I've recently had a severe headache that has lasted nearly a month and I don't think this is related to my anxiety or depression. The pain of the headache is crippling. Truly crippling. Keeps me in bed in the morning, prevents me from sleeping. Making me sleep in the middle of the day. I've also been having suicidal ideations as life is not improving at all. I currently take Propranolol for anxiety, I'm a week in to the course of medication but it seems to have not taken effect yet. This chronic headache has continued for the best part of a month. I thought it was a tension type headache caused by anxiety, but the meds don't seem to be working in removing the headache.
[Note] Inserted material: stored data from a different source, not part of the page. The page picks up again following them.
(** * Word counting and coloured rendering (app.js)

    A shallow embedding of [app.js]: [readFileContent], [getWordCounts],
    [colorWord], [printColoredLines] and [processFile], together with the
    parts of the JavaScript runtime they rest on (strings as sequences of
    UTF-16 code units, [split], [toLowerCase], property lookup on a plain
    object, the [+] and comparison operators on the values that occur). *)

From Stdlib Require Import ZArith NArith QArith Lia Lqa.
From stdpp Require Import gmap strings list fin_maps.

Local Close Scope Q_scope.
Local Open Scope N_scope.

(** ** Strings *)

(** A JavaScript string is a sequence of UTF-16 code units. *)
Abbreviation jsstring := (list N).

(** The code units of an ASCII literal. *)
Definition js (s : string) : jsstring :=
  map Ascii.N_of_ascii (String.list_ascii_of_string s).

Definition isDigit (c : N) : bool := (48 <=? c) && (c <=? 57).
Definition isUpper (c : N) : bool := (65 <=? c) && (c <=? 90).
Definition isLower (c : N) : bool := (97 <=? c) && (c <=? 122).

(** [\w] without the [u] and [i] flags: [A-Za-z0-9_], on code units. *)
Definition isWordChar (c : N) : bool :=
  isDigit c || isUpper c || isLower c || (c =? 95).

Definition isAscii (s : jsstring) : Prop := Forall (λ c, c < 128) s.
My depression also seems to be getting the best of me and I don't know how much longer I can continue with this cocktail of illness. I'm going to see a GP today about anti depressants but if I don't improve I have seriously won't know what to do. I feel so trapped by my anxiety and depression and the government has no sympathy - I'm going to need to get a stressful full time job like everybody else. Finally these headaches are destroying me and I think I need to push for a referral to a neurologist, I don't think they are related to my anxiety or depression. I'm starting to think I could even be bipolar. I'm a man and we are supposed to be strong but I don't feel like I ever have been. I just want to end my suffering forever - can I fly to Switzerland and ask for the euthanasia service? It's illegal here in the UK.
Sorry for rambling and seeming incoherent.